# [Task brief]
The lines to reproduce run from the first one below to the line containing "d.(Draft.subcategory) = Some", both included. Reproduce them exactly and nothing else.
Extracted records below:
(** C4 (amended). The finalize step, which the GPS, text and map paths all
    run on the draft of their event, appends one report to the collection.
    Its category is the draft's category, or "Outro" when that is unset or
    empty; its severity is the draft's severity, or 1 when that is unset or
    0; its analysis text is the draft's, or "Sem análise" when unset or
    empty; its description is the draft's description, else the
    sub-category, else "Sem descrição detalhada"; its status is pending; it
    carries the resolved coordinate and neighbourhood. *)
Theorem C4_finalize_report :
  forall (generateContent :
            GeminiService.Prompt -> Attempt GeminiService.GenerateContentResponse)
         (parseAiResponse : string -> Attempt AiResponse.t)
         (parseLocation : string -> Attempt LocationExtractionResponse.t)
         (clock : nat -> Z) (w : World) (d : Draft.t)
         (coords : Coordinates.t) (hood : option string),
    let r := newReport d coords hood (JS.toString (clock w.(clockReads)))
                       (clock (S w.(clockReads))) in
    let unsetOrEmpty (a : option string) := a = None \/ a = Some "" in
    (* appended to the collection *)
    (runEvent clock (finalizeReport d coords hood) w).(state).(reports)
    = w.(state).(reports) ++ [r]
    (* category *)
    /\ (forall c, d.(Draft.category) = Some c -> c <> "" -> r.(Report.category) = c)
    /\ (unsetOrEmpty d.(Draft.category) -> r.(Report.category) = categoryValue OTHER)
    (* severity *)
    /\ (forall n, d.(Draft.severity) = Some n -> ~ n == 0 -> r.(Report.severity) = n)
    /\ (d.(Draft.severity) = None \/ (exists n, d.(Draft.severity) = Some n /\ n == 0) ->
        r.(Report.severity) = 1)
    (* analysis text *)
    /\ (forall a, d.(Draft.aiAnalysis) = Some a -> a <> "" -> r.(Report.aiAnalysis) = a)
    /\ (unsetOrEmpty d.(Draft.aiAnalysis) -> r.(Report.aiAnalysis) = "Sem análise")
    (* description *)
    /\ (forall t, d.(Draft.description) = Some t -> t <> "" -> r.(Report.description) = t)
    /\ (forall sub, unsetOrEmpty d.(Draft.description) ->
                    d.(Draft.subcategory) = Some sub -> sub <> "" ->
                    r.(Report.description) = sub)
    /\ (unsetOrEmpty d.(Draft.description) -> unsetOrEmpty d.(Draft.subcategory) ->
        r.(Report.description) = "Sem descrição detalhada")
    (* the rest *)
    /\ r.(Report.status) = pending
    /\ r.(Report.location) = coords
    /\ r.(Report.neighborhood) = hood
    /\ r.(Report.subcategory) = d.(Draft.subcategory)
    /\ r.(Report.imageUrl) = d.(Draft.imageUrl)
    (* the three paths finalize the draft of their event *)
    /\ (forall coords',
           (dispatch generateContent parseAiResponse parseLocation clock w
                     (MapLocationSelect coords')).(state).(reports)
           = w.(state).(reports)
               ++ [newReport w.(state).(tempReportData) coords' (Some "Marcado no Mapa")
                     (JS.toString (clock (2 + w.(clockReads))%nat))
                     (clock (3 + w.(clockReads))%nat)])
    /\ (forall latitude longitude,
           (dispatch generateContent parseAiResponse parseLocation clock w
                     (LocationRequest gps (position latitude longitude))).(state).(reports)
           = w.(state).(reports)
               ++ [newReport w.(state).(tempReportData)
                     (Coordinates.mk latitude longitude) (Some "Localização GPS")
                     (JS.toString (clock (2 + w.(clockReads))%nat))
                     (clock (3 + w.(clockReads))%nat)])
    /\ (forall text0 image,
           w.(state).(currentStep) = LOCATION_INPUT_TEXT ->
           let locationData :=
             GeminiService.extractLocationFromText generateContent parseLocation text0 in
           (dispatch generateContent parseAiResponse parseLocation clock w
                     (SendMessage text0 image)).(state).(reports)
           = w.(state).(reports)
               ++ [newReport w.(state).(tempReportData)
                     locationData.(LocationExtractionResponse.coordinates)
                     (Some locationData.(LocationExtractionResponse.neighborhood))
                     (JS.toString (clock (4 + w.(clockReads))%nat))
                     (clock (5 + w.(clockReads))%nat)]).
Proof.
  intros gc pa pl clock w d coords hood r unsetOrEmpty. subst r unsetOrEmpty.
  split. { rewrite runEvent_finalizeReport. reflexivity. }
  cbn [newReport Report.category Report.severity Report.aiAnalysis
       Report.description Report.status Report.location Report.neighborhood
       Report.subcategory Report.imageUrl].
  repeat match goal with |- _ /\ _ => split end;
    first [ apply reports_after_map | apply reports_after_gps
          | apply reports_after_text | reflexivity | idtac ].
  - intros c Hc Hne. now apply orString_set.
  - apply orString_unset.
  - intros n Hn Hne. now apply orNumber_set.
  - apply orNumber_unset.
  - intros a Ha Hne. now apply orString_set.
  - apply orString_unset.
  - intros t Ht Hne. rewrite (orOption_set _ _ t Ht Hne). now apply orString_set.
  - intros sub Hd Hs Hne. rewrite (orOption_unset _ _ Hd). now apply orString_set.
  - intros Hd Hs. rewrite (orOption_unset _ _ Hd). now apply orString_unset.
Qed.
End of Extracted records.
# [Exercise answer]
(** C4 (amended). The finalize step, which the GPS, text and map paths all
    run on the draft of their event, appends one report to the collection.
    Its category is the draft's category, or "Outro" when that is unset or
    empty; its severity is the draft's severity, or 1 when that is unset or
    0; its analysis text is the draft's, or "Sem análise" when unset or
    empty; its description is the draft's description, else the
    sub-category, else "Sem descrição detalhada"; its status is pending; it
    carries the resolved coordinate and neighbourhood. *)
Theorem C4_finalize_report :
  forall (generateContent :
            GeminiService.Prompt -> Attempt GeminiService.GenerateContentResponse)
         (parseAiResponse : string -> Attempt AiResponse.t)
         (parseLocation : string -> Attempt LocationExtractionResponse.t)
         (clock : nat -> Z) (w : World) (d : Draft.t)
         (coords : Coordinates.t) (hood : option string),
    let r := newReport d coords hood (JS.toString (clock w.(clockReads)))
                       (clock (S w.(clockReads))) in
    let unsetOrEmpty (a : option string) := a = None \/ a = Some "" in
    (* appended to the collection *)
    (runEvent clock (finalizeReport d coords hood) w).(state).(reports)
    = w.(state).(reports) ++ [r]
    (* category *)
    /\ (forall c, d.(Draft.category) = Some c -> c <> "" -> r.(Report.category) = c)
    /\ (unsetOrEmpty d.(Draft.category) -> r.(Report.category) = categoryValue OTHER)
    (* severity *)
    /\ (forall n, d.(Draft.severity) = Some n -> ~ n == 0 -> r.(Report.severity) = n)
    /\ (d.(Draft.severity) = None \/ (exists n, d.(Draft.severity) = Some n /\ n == 0) ->
        r.(Report.severity) = 1)
    (* analysis text *)
    /\ (forall a, d.(Draft.aiAnalysis) = Some a -> a <> "" -> r.(Report.aiAnalysis) = a)
    /\ (unsetOrEmpty d.(Draft.aiAnalysis) -> r.(Report.aiAnalysis) = "Sem análise")
    (* description *)
    /\ (forall t, d.(Draft.description) = Some t -> t <> "" -> r.(Report.description) = t)
    /\ (forall sub, unsetOrEmpty d.(Draft.description) ->
                    d.(Draft.subcategory) = Some sub -> sub <> "" ->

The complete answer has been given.